Le Pays des basques fut publié en 2002 par les éditions In Octavo (24 rue du Pont Louis, 64230 Lescar. 05.59.77.83.94). On y décline la notion de pays sous quatre aspects : la terre (Euskal Herriak), l'histoire (Lo Vasco), la langue (Eskuara) et la réclamation (Herria, Herria). Il est en outre illustré de quatre tableaux de Jeanne Teillet (05.59.62.11.77).

 

L

es Basques sont un peuple singulier. Ce qu’ils prétendent eux-mêmes, linguistes et historiens l’ont montré à l’envi. C’est bien « la plus délibérée nation qui soit ». Je ne suis pas un autre, disent-ils, un autre n’est pas moi. De tous, nous sommes les plus anciens, et autrement que tous nous n’avons point changé. Au moins désignent-ils qu’une frontière sépare non pas des territoires, mais une communauté d’une autre.

C’est vrai, si cette étroite terre d’Euskal-Herri, celle où l’on parle basque, n’a pu rester indemne de tout métissage culturel, si donc son être a pu changer — elle fut païenne en temps de Chrétienté, chrétienne encore par ces temps d’incroyance — c’est l’être le plus stable qui soit. Mais c’est faire vertu, peut-être, d’une sorte d’impuissance à l’Histoire. Le plus curieux, en effet, c’est que cette permanence tenace, un peu farouche, ne réussit à s’incarner dans aucune forme de cohésion politique, qu’elle resta même indépendante de toute conscience nationale. Oui, c’est vraiment un des rares peuples à s’être défini sans qu’une élite ait façonné ce qu’on appelle une identité. Avec le temps, du coup, la Basquité parut d’autant plus forte qu’elle fut sinon imaginaire, pour une grande part au moins séparée de toute œuvre. Ce qui, sans doute, ne va pas sans question.
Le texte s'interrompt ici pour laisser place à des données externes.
(* ===== verification/OAuth.v ===== *)
(** * Signing in with Google

    Models src/app/api/auth/google/start/route.ts and
    src/app/api/auth/google/callback/route.ts: the first stores a state in a
    cookie and sends the browser to Google with it, the second checks the
    state that comes back, exchanges the code at the control plane and sets
    the session cookies.

    Parameters: [uuid] is the value of [crypto.randomUUID()], [url_origin]
    is [new URL(v).origin] and [resolve] is [new URL(ref, base).href], both
    [None] when the constructor throws. *)

From stdpp Require Import gmap.
From S2P Require Import Prelude JsNumber JsString JsValue JsonText Base64 Auth Http Session Proxy SessionLaws.
Import Middleware.

Local Open Scope Z_scope.

(** ** The state *)

Definition state_cookie : string := "quoodle_google_oauth_state".

Definition encode_state (nonce next : string) : string :=
  base64Url (json_text [("nonce", JStr nonce); ("next", JStr next)]).

(** The parsed state, null when it does not decode. *)
Definition decodeState (state : string) : jsval :=
  default JNull (t ← base64url_decode state; json_parse t).

(** The reader gets back what the writer put into the state. *)
Lemma decode_encoded nonce next :
  decodeState (encode_state nonce next) = JObj [("nonce", JStr nonce); ("next", JStr next)].
Proof.
  unfold decodeState, encode_state. rewrite base64url_roundtrip. cbn [mbind option_bind].
  by rewrite json_text_read.
Qed.

(** ** The routes *)

Section Env.
Context (env : string -> option string).
Context (uuid : string) (url_origin : string -> option string).
Context (resolve : string -> string -> option string).

Definition publicOrigin (request : NextRequest) : string :=
  let host := (req_headers request !! "x-forwarded-host") ?? (req_headers request !! "host")
                ?? req_host request in
  let proto := (req_headers request !! "x-forwarded-proto")
                 ?? remove_first ":" (req_protocol request) in
  proto +:+ "://" +:+ host.

(** The first candidate that is a URL. *)
Fixpoint first_origin (candidates : list (option string)) : option string :=
  match candidates with
  | [] => None
  | candidate :: candidates =>
      let value := trim (candidate ?? "") in
      if negb (truthy_str value) then first_origin candidates
      else match url_origin value with
           | Some origin => Some origin
           | None => first_origin candidates
           end
  end.

Definition configuredUiOrigin : option string :=
  first_origin [env "GOOGLE_OAUTH_REDIRECT_BASE_URL"; env "CONTROL_PLANE_UI_URL";
                env "NEXT_PUBLIC_CONTROL_PLANE_UI_URL"].

Definition googleRedirectUri (request : NextRequest) : string :=
  let explicit := trim (env "GOOGLE_OAUTH_REDIRECT_URI" ?? "") in
  if truthy_str explicit then explicit
  else
    let origin := configuredUiOrigin ?? publicOrigin request in
    strip_end (Ascii.eqb "/") origin +:+ "/api/auth/google/callback".

Definition shouldUseSecureCookie (request : NextRequest) : bool :=
  let override := toLowerCase (trim (env "AUTH_COOKIE_SECURE" ?? "")) in
  if is_on override then true
  else if is_off override then false
  else request_scheme request === "https".

(** [new URL(ref, base)] *)
Definition new_url (ref base : string) : io string :=
  match resolve ref base with Some u => Ret u | None => Throw "Invalid URL" end.

(** [url.searchParams.set('error', message)] on a URL without a query. *)
Definition with_error (url message : string) : string :=
  url +:+ "?error=" +:+ form_encode message.

Definition google_url (params : list (string * string)) : string :=
  "https://accounts.google.com/o/oauth2/v2/auth?"
    +:+ join "&" (map (fun kv => form_encode kv.1 +:+ "=" +:+ form_encode kv.2) params).

Definition google_start_GET (request : NextRequest) : io NextResponse :=
  let clientId := env "GOOGLE_CLIENT_ID" ?? env "NEXT_PUBLIC_GOOGLE_CLIENT_ID" ?? "" in
  if negb (truthy_str clientId) then
    let* loginUrl := new_url LOGIN_PATH (publicOrigin request) in
    Ret (redirect_response (with_error loginUrl "google_not_configured"))
  else
    let redirectUri := googleRedirectUri request in
    let state := encode_state uuid (query_get request "next" ?? "") in
    Ret (set_cookie state_cookie
           (SetCookie state true lax (shouldUseSecureCookie request) "/" (Some (10 * 60)))
           (redirect_response (google_url
             [("client_id", clientId); ("redirect_uri", redirectUri); ("response_type", "code");
              ("scope", "openid email profile"); ("prompt", "select_account"); ("state", state)]))).

Definition exchange_request (request : NextRequest) (code : string) : FetchRequest :=
  post_json env "/auth/google/exchange"
    [("code", JStr code); ("redirect_uri", JStr (googleRedirectUri request));
     ("device_fingerprint", JStr (deriveDeviceFingerprint request))].

(** Where a successful sign-in goes. *)
Definition redirect_path (state : string) (role : UserRole) : string :=
  let nextFromState := as_string (prop (decodeState state) "next") ?? "" in
  if truthy_str nextFromState && startsWith nextFromState "/" then nextFromState
  else roleHomePath role.

Definition refuse (loginUrl message : string) : NextResponse :=
  delete_cookie state_cookie (redirect_response (with_error loginUrl message)).

Definition google_callback_GET (request : NextRequest) : io NextResponse :=
  let code := query_get request "code" ?? "" in
  let state := query_get request "state" ?? "" in
  let storedState := cookie_value request state_cookie in
  let* loginUrl := new_url LOGIN_PATH (publicOrigin request) in
  if negb (truthy_str code) || negb (truthy_str state) || negb (truthy_str storedState)
     || (state !== storedState) then Ret (refuse loginUrl "google_state_invalid")
  else
    let* exchangeResponse := fetch (exchange_request request code) in
    let exchangeJson := json_or_empty exchangeResponse in
    if negb (ok exchangeResponse) then
      let* message := lift (member_str exchangeJson "message" "google_exchange_failed") in
      Ret (refuse loginUrl message)
    else
      let* cookieValues := lift (authCookiesFromPayload exchangeJson) in
      match cookieValues with
      | None => Ret (refuse loginUrl "invalid_google_exchange_response")
      | Some c =>
          let* target := new_url (redirect_path state (cookieRole c)) (publicOrigin request) in
          Ret (delete_cookie state_cookie
                 (attachAuthCookies env (redirect_response target) c (Some request)))
      end.

(** ** What the sign-in guarantees *)

Lemma ops_view_state op r : ops_view (set_cookie state_cookie op r) = ops_view r.
Proof.
  unfold ops_view, state_cookie, cookie_jwt, cookie_refreshToken, cookie_sessionId, cookie_role. cbn.
  by rewrite !lookup_insert_ne.
Qed.

Lemma ops_view_redirect url : ops_view (redirect_response url) = (None, None, None, None).
Proof. unfold ops_view. cbn. by rewrite !lookup_empty. Qed.

Lemma effect_refuse request url msg : SessionEffect request (refuse url msg).
Proof. apply effect_keep. unfold refuse, delete_cookie. by rewrite ops_view_state, ops_view_redirect. Qed.

Lemma results_new_url {B} (R : B -> Prop) ref base (f : string -> io B) :
  (forall u, resolve ref base = Some u -> all_results R (f u)) -> all_results R (bind (new_url ref base) f).
Proof. unfold new_url. destruct (resolve ref base); cbn; auto. Qed.

#[export] Instance google_callback_route : SessionRoute google_callback_GET.
Proof.
  intros request. unfold google_callback_GET. apply results_new_url. intros loginUrl _.
  case_match; [apply effect_refuse|]. apply all_results_any. intros r.
  case_match; [apply all_results_lift; intros; apply effect_refuse|].
  apply all_results_lift. intros [c|] Hc; [|apply effect_refuse].
  apply results_new_url. intros target _. apply authCookies_nonempty in Hc as (? & ? & ?).
  eapply (effect_tokens _ _ _ (jwt c) (refreshToken c) (sessionId c) (Some (cookieRole c)));
    [done..|left; by eexists|].
  unfold delete_cookie. rewrite ops_view_state. apply ops_view_auth.
Qed.

#[export] Instance google_start_route : SessionRoute google_start_GET.
Proof.
  intros request. unfold google_start_GET. case_match.
  - apply results_new_url. intros. apply effect_keep, ops_view_redirect.
  - apply effect_keep. by rewrite ops_view_state, ops_view_redirect.
Qed.

(** The callback's check of code, state and cookie. *)
Definition state_ok (request : NextRequest) (code st : string) : Prop :=
  query_get request "code" = Some code /\ code <> "" /\
  query_get request "state" = Some st /\ st <> "" /\ req_cookies request !! state_cookie = Some st.

Definition state_refused (request : NextRequest) : bool :=
  negb (truthy_str (query_get request "code" ?? "")) || negb (truthy_str (query_get request "state" ?? ""))
  || negb (truthy_str (cookie_value request state_cookie))
  || ((query_get request "state" ?? "") !== cookie_value request state_cookie).

Lemma state_ok_iff request : state_refused request = false <-> exists code st, state_ok request code st.
Proof.
  unfold state_refused, cookie_value, state_ok. rewrite !orb_false_iff, !negb_false_iff, !truthy_str_spec, String.eqb_eq.
  split.
  - intros [[[Hc Hs] Hk] Heq]. destruct (query_get request "code") as [code|]; [|done].
    destruct (query_get request "state") as [st|]; [|done].
    destruct (req_cookies request !! state_cookie) as [st'|]; [|done]. cbn in *. subst. eauto 10.
  - intros (code & st & -> & Hc & -> & Hs & ->). done.
Qed.

Context {S : Type} {up : Upstream S}.

Lemma callback_state_cookie request :
  all_results (fun r => res_cookies r !! state_cookie = Some DeleteCookie) (google_callback_GET request).
Proof.
  unfold google_callback_GET. apply results_new_url. intros loginUrl _.
  assert (forall r, res_cookies (delete_cookie state_cookie r) !! state_cookie = Some DeleteCookie) as Hd
    by (intros; apply lookup_insert_eq).
  case_match; [apply Hd|]. apply all_results_any. intros r.
  case_match; [apply all_results_lift; intros; apply Hd|].
  apply all_results_lift. intros [c|] _; [|apply Hd]. apply results_new_url. intros. apply Hd.
Qed.

(** [C17] The callback honours only the state it handed out.  When a code came
    together with a non-empty state equal to the one in the cookie, and then
    only, it contacts the control plane, once, to exchange that code;
    otherwise it answers with a redirect to the sign-in page that sets no
    session cookie.  Every response it gives deletes the stored state.  When
    the exchange is not answered it gives none: it throws, and the state
    stays. *)
Theorem callback_checks_state request loginUrl s :
  resolve LOGIN_PATH (publicOrigin request) = Some loginUrl ->
  let m := google_callback_GET request in
  (forall code st, state_ok request code st ->
     trace s m = [exchange_request request code]
     /\ ((answer s (exchange_request request code)).2 = None -> outcome s m = Exn "fetch failed"))
  /\ ((~ exists code st, state_ok request code st) ->
     trace s m = [] /\ outcome s m = Ok (refuse loginUrl "google_state_invalid")
     /\ ops_view (refuse loginUrl "google_state_invalid") = (None, None, None, None))
  /\ (forall resp, outcome s m = Ok resp -> res_cookies resp !! state_cookie = Some DeleteCookie).
Proof.
  intros Hurl. cbn zeta. split_and!.
  - intros code st Hok. pose proof (proj2 (state_ok_iff request) (ex_intro _ code (ex_intro _ st Hok))) as E.
    destruct Hok as (Hc & _ & Hs & _). unfold google_callback_GET, new_url. rewrite Hurl. cbn [bind].
    fold (state_refused request). rewrite E, Hc, Hs. cbn [nullish]. split.
    + apply trace_fetch_once. intros r.
      case_match; [by apply silent_lift|].
      apply silent_lift. intros [c|]; [|done]. by destruct (resolve (redirect_path st (cookieRole c)) _).
    + intros Hlost. unfold outcome. cbn [bind fetch run]. change (Some code ?? "") with code.
      destruct (answer s (exchange_request request code)) as [s1 o]. cbn in Hlost. by subst o.
  - intros Hno. assert (state_refused request = true) as E.
    { destruct (state_refused request) eqn:E; [done|]. by apply state_ok_iff in E. }
    unfold google_callback_GET, new_url. rewrite Hurl. cbn [bind]. fold (state_refused request). rewrite E.
    by split_and!.
  - intros resp Hresp. by eapply (all_results_outcome _ _ _ _ (callback_state_cookie request)).
Qed.
End Env.

(** A completed sign-in leads where it started: the state of the start
    route decodes to its nonce and page, whatever characters they hold, and
    with it the callback goes to the requested page when that starts with a
    slash, and to the home page of the role otherwise. *)
Theorem sign_in_returns nonce next role :
  decodeState (encode_state nonce next) = JObj [("nonce", JStr nonce); ("next", JStr next)] /\
  redirect_path (encode_state nonce next) role =
    (if startsWith next "/" then next else roleHomePath role).
Proof.
  unfold redirect_path. rewrite decode_encoded. split; [done|].
  cbn -[startsWith]. unfold truthy_str. destruct next as [|c next]; [done|]. done.
Qed.

(** A page of another site, written relative to the scheme, passes the test
    for a slash: the callback sends the browser there with its new session. *)
Lemma sign_in_leaves_site nonce role :
  redirect_path (encode_state nonce "//evil.example/") role = "//evil.example/".
Proof. unfold redirect_path. by rewrite decode_encoded. Qed.

(** ** Examples *)

Module OAuthDemo.

Definition no_env (_ : string) : option string := None.
Definition join_url (ref base : string) : option string := Some (base +:+ ref).
Definition down : Upstream unit := fun s _ => (s, None).

Definition returning (st : string) : NextRequest :=
  {| req_cookies := {[ state_cookie := "st" ]}; req_headers := ∅; req_protocol := "https:"; req_host := "quoodle.example";
     req_query := [("code", "c"); ("state", st)]; req_body := None |}.

(** A state that is not the stored one is refused. *)
Lemma callback_checks_state_witness :
  trace (up := down) tt (google_callback_GET no_env no_env join_url (returning "forged")) = []
  /\ outcome (up := down) tt (google_callback_GET no_env no_env join_url (returning "forged"))
     = Ok (refuse "https://quoodle.example/sign-up-login-screen" "google_state_invalid").
Proof.
  destruct (callback_checks_state no_env no_env join_url (S := unit) (up := down) (returning "forged")
    "https://quoodle.example/sign-up-login-screen" tt eq_refl) as (_ & H & _).
  destruct H as (Ht & Ho & _); [|split; [exact Ht|exact Ho]].
  intros (code & st & _ & _ & Hs & _ & Hc). injection Hs as <-. revert Hc. vm_compute. discriminate.
Defined.

(** Nothing catches a lost exchange: the handler throws, and the state stays
    in its cookie and is accepted again. *)
Lemma lost_exchange_keeps_state :
  outcome (up := down) tt (google_callback_GET no_env no_env join_url (returning "st")) = Exn "fetch failed".
Proof. vm_compute. reflexivity. Qed.

End OAuthDemo.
On peut, toute sa vie, vouloir le cercle des légendes et cultiver les mythes comme une sorte d’abri. Affirmer que la race, la langue, si même il faut serrer les poings quand il faut le redire, seront « notre maison ». Mais c’est aussi se condamner : le temps exige que rien ne se répète. Ou c’est imaginer qu’il suffirait à l’homme, comme un arbre, de répandre ses fruits. Qui sait ? Ne fait-on pas aussi le lit de son déclin à trop plaider pour soi ? On n’est soi-même que librement, et non par ce décret qui montre qu’on n’est pas sûr.

On peut, tout au contraire, ne reconnaître à l’homme qu’une seule issue : le risque de l’Histoire, qui est projet et arrachement, plus que vraiment un exercice de piété. Or c’est choisir une dialectique plus subtile, évidemment moins confortable qu’aucune de ces puretés au reste toujours fausses. Et parfois, accepter que l’on parle, car c’est la loi du temps, de trahison fidèle. Alors le heurt de l’étranger, si on pardonne son ignorance, si on accepte qu’il dépayse, peut être secourable.